(Stored data entries)
>>>

Definition selectDedicatedIPServer (servers : list Server) : D (outcome Server) :=
  let! services := dedicatedIPServices in
  let! service := on_env (rand_element services) in
  match service with
  | Panicked m => ret (Panicked m)
  | Returned service =>
      match getServerByID servers (dip_ServerID service) with
      | Ok server => ret (Returned server)
      | Err _ => throw (Sentinel ErrServerIsUnavailable)
      end
  end.

(** What [selectServer] does with an error of [PickServer]. *)
Definition pick_error (cfg : Config) (servers : list Server) (err : error) : D (outcome (Server * bool)) :=
  if errors_Is err ErrUnauthorized then
    SaveWith (Config.Logout (ac_ID (cfg_AutoConnectData cfg))) ;; throw (Sentinel ErrNotLoggedIn)
  else if errors_Is err ErrTagDoesNotExist || errors_Is err ErrGroupDoesNotExist ||
          errors_Is err ErrServerIsUnavailable || errors_Is err ErrDoubleGroup ||
          errors_Is err ErrVirtualServerSelected
  then throw err
  else if errors_Is err ErrDedicatedIPServer then
    let! s := selectDedicatedIPServer servers in
    ret (match s with Returned s => Returned (s, false) | Panicked m => Panicked m end)
  else throw (Sentinel ErrUnhandled).

(** A dedicated server is only for accounts that have it. *)
Definition check_dedicated (cfg : Config) (server : Server) : D unit :=
  when (isDedicatedIP server)
    (let! services := dedicatedIPServices in
     if negb (existsb (fun s => dip_ServerID s =? srv_ID server) services)
     then throw (ErrorWithCode CodeDedicatedIPNoServer)
     else if negb (IsConnectableWithProtocol (cfg_Technology cfg) (ac_Protocol (cfg_AutoConnectData cfg)) server) ||
             negb (Bool.eqb (IsObfuscated server) (ac_Obfuscate (cfg_AutoConnectData cfg)))
     then throw (Sentinel ErrServerIsUnavailable)
     else ret tt).

Definition selectServer (cfg : Config) (tag groupFlag : string) : D (outcome (Server * bool)) :=
  let! servers := env_get dm_Servers in
  let! countries := env_get dm_Countries in
  let ac := cfg_AutoConnectData cfg in
  let! r := attempt (on_env (PickServer countries servers (cfg_Technology cfg) (ac_Protocol ac)
                               (ac_Obfuscate ac) tag groupFlag (TrueField_Get (cfg_VirtualLocation cfg)))) in
  let! picked := (match r with Ok x => ret x | Err err => pick_error cfg servers err end) in
  match picked with
  | Panicked m => ret (Panicked m)
  | Returned (server, remote) =>
      check_dedicated cfg server ;;
      ret (Returned (server, remote))
  end.

(** ** Connecting *)

(** The result of a streaming request: the payloads sent, or a panic. *)
Inductive Stream : Type := Sent (payloads : list Payload) | Crashed (msg : string).

Fixpoint resolve_v6 (all ips : list Addr) : D Endpoint :=
  match ips with
  | [] => ret (NewLocalEndpoint all)
  | ip :: ips' =>
      if addr_Is6 ip then
        let! r := attempt (on_env (endpoint_Resolve ip)) in
        if is_ok r then ret (NewIPv6Endpoint all) else resolve_v6 all ips'
      else resolve_v6 all ips'
  end.
Definition DefaultEndpoint (serverIps : list Addr) : D Endpoint := resolve_v6 serverIps serverIps.

(** The endpoint for the server: its address in the end. *)
Definition set_endpoint (cfg : Config) (server : Server) : D unit :=
  if cfg_IPv6 cfg then
    ignore (nw NwPermitIPv6) ;;
    let! ep := DefaultEndpoint (IPs server) in
    set! rpc_endpoint := ep
  else
    match IPv4 server with
    | None => throw (Sentinel ErrUnhandled)
    | Some ip => set! rpc_endpoint := NewIPv4Endpoint ip
    end.

Definition server_data (cfg : Config) (server : Server) (ip : Addr) : ServerData :=
  let country := default "" (co_Name <$> head (srv_Locations server)) in
  let city := default "" ((fun l => city_Name (co_City l)) <$> head (srv_Locations server)) in
  mkServerData ip (srv_Hostname server) (srv_Name server) country city
    (ac_Protocol (cfg_AutoConnectData cfg)) (srv_NordLynxPublicKey server)
    (ac_Obfuscate (cfg_AutoConnectData cfg)) (Version server) (IsVirtualLocation server)
    (ac_PostquantumVpn (cfg_AutoConnectData cfg)).

Definition credentials_of (cfg : Config) : Credentials :=
  let token := token_of cfg (ac_ID (cfg_AutoConnectData cfg)) in
  mkCredentials (td_OpenVPNUsername token) (td_OpenVPNPassword token) (td_NordLynxPrivateKey token).

Definition connection_nameservers (cfg : Config) (server : Server) : D (list string) :=
  let! configured := env_get ns_servers in
  ret (elems (DNS_Or (ac_DNS (cfg_AutoConnectData cfg))
                (NameServers_Get configured (ac_ThreatProtectionLite (cfg_AutoConnectData cfg))
                   (SupportsIPv6 server)))).

(** From the server on: endpoint, start of the networker and its outcome. *)
Definition connect_to (cfg : Config) (server : Server) : D (list Payload) :=
  set_endpoint cfg server ;;
  let! ep := gets rpc_endpoint in
  match endpoint_Network ep with
  | Err _ => throw (Sentinel ErrUnhandled)
  | Ok subnet =>
      set! rpc_lastServer := server ;;
      let! nameservers := connection_nameservers cfg server in
      let data := [srv_Name server; srv_Hostname server; if IsVirtualLocation server then " - Virtual" else ""] in
      let connecting := mkPayload CodeConnecting data in
      let! r := attempt (nw (NwStart (credentials_of cfg) (server_data cfg server (pfx_addr subnet))
                               (ac_Allowlist (cfg_AutoConnectData cfg)) nameservers true)) in
      match r with
      | Err err =>
          ret [connecting;
               mkPayload (if errors_Is err context_canceled then CodeDisconnected else CodeFailure) data]
      | Ok _ =>
          when (negb (SupportsIPv6 server)) (ignore (nw NwDenyIPv6)) ;;
          ret [connecting; mkPayload CodeConnected data]
      end
  end.

Definition connect (serverTag serverGroup : string) : D Stream :=
  let! loggedIn := on_store IsLoggedIn in
  if negb loggedIn then throw (Sentinel ErrNotLoggedIn)
  else
    let! r := attempt (on_store IsVPNExpired) in
    match r with
    | Err _ => ret (Sent [code CodeTokenRenewError])
    | Ok true => ret (Sent [code CodeAccountExpired])
    | Ok false =>
        let! cfg := LoadLogged in
        let! r := attempt (selectServer cfg (RemoveNonAlphanumeric serverTag) serverGroup) in
        match r with
        | Err err =>
            match errors_As_code err with
            | Some c => ret (Sent [code c])
            | None => throw err
            end
        | Ok (Panicked m) => ret (Crashed m)
        | Ok (Returned (server, _)) =>
            let! sent := connect_to cfg server in
            ret (Sent sent)
        end
    end.

(** [connectContext.TryExecuteWith]: refused while another connect runs. *)
Definition Connect (serverTag serverGroup : string) : D Stream :=
  let! busy := gets rpc_connecting in
  if busy : bool then ret (Sent [code CodeNothingToDo])
  else
    set! rpc_connecting := true ;;
    let! r := attempt (connect serverTag serverGroup) in
    set! rpc_connecting := false ;;
    match r with Ok s => ret s | Err e => throw e end.

Definition Disconnect : D Stream :=
  let! active := IsVPNActive in
  if negb active then
    ignore (nw NwUnsetFirewall) ;;
    ret (Sent [code CodeVPNNotRunning])
  else
    let! r := attempt (nw NwStop) in
    match r with
    | Err _ => throw (Sentinel ErrUnhandled)
    | Ok _ =>
        let! cfg := LoadLogged in
        ret (Sent [code CodeDisconnected])
    end.

(** ** Logging in and out *)

Fixpoint hex_text (s : string) : bool :=
  match s with
  | EmptyString => true
  | String c s' =>
      let n := nat_of_ascii c in
      (((48 <=? n)%nat && (n <=? 57)%nat) || ((97 <=? n)%nat && (n <=? 102)%nat)) && hex_text s'
  end.

Definition login_data (resp : TokenRenewResponse) (credentials : CredentialsResponse) (isOAuth : bool) : TokenData :=
  mkTokenData (tr_Token resp) (tr_ExpiresAt resp) (tr_RenewToken resp) isOAuth "" "" ""
    (cd_NordlynxPrivateKey credentials) (cd_Username credentials) (cd_Password credentials) (mkNCData "" "" "" "").

Definition save_login (resp : TokenRenewResponse) (credentials : CredentialsResponse) (isOAuth : bool)
    (c : Config) : Config :=
  c <| cfg_TokensData := <[cd_ID credentials := login_data resp credentials isOAuth]> (cfg_TokensData c) |>
    <| cfg_AutoConnectData := (cfg_AutoConnectData c) <| ac_ID := cd_ID credentials |> |>.

Definition loginCommon (resp : option TokenRenewResponse) : D Z :=
  let! loggedIn := on_store IsLoggedIn in
  if loggedIn : bool then throw (Sentinel ErrAlreadyLoggedIn)
  else match resp with
  | None => ret CodeTokenLoginFailure
  | Some resp =>
      let! r := attempt (on_env (creds_ServiceCredentials (tr_Token resp))) in
      match r with
      | Err err =>
          ret (if errors_Is err ErrServerInternal then CodeInternalError
               else if errors_Is err ErrUnauthorized then CodeTokenInvalid
               else CodeGatewayError)
      | Ok credentials =>
          let! l := attempt Load in
          if negb (is_ok l) then ret CodeConfigError
          else
            let! w := attempt (SaveWith (save_login resp credentials false)) in
            if negb (is_ok w) then ret CodeConfigError
            else
              ignore (on_store isMFAEnabled) ;;
              ret CodeSuccess
      end
  end.

Definition LoginWithToken (token : string) : D Z :=
  if negb (hex_text token) then ret CodeTokenInvalid
  else loginCommon (if bool_decide (token = "") then None
                    else Some (mkTokenRenewResponse token "" "9999-12-31 00:00:00")).

Definition LoginOAuth2 : D string :=
  let! loggedIn := on_store IsLoggedIn in
  if loggedIn : bool then throw (Sentinel ErrAlreadyLoggedIn) else on_env oauth_Login.

Definition LoginOAuth2Callback (data : string) : D unit :=
  let! loggedIn := on_store IsLoggedIn in
  if loggedIn : bool then throw (Sentinel ErrAlreadyLoggedIn)
  else if bool_decide (data = "") then throw (Sentinel ErrMissingExchangeToken)
  else
    let! resp := on_env (oauth_Token data) in
    let! credentials := on_env (creds_ServiceCredentials (tr_Token resp)) in
    SaveWith (save_login resp credentials true) ;;
    ignore (on_store isMFAEnabled).

(** The errors of the API that do not stop a logout. *)
Definition token_gone (e : error) : bool := errors_Is e ErrUnauthorized || errors_Is e ErrBadRequest.
Definition api_failure (e : error) : Z := if errors_Is e ErrServerInternal then CodeInternalError else CodeFailure.

(** [None]: go on with the logout. *)
Definition revoke_token (tokenData : TokenData) : D (option Z) :=
  ignore (let! dev := gets rpc_devEnv in on_env (nc_Revoke dev)) ;;
  let! r := attempt (on_env (api_DeleteToken (td_Token tokenData))) in
  match r with
  | Err e => if token_gone e then ret None else ret (Some (api_failure e))
  | Ok _ => ret None
  end.

Definition api_logout (tokenData : TokenData) : D (option Z) :=
  let! r := attempt (on_env (api_Logout (td_Token tokenData))) in
  match r with
  | Err e => if token_gone e || errors_Is e ErrNotFound then ret None else ret (Some (api_failure e))
  | Ok _ => ret None
  end.

Definition save_logout (c : Config) : Config :=
  c <| cfg_TokensData := delete (ac_ID (cfg_AutoConnectData c)) (cfg_TokensData c) |>
    <| cfg_AutoConnectData := (cfg_AutoConnectData c) <| ac_ID := 0 |> |>
    <| cfg_Mesh := false |>.

Definition finish_logout (persistToken : bool) (tokenData : TokenData) : D Z :=
  SaveWith save_logout ;;
  ret (if negb persistToken && bool_decide (td_RenewToken tokenData = "")
       then CodeTokenInvalidated else CodeSuccess).

Definition Logout (persistToken : bool) : D Z :=
  let! loggedIn := on_store IsLoggedIn in
  if negb loggedIn then throw (Sentinel ErrNotLoggedIn)
  else
    let! l := attempt Load in
    match l with
    | Err _ => ret CodeFailure
    | Ok cfg =>
        let! r := attempt (nw NwStop) in
        if negb (is_ok r) then ret CodeFailure
        else
          let! r := attempt (nw NwUnSetMesh) in
          if (match r with Err e => negb (errors_Is e ErrMeshNotActive) | Ok _ => false end)
          then ret CodeFailure
          else
            ignore (on_env nc_Stop) ;;
            match cfg_TokensData cfg !! ac_ID (cfg_AutoConnectData cfg) with
            | None => ret CodeFailure
            | Some tokenData =>
                if persistToken then finish_logout persistToken tokenData
                else
                  let! stop := revoke_token tokenData in
                  match stop with
                  | Some c => ret c
                  | None =>
                      let! stop := api_logout tokenData in
                      match stop with
                      | Some c => ret c
                      | None => finish_logout persistToken tokenData
                      end
                  end
            end
    end.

<<<

Return only the number of lines in the records above that include the string "ErrServerInternal".

## TASK SOLUTION
2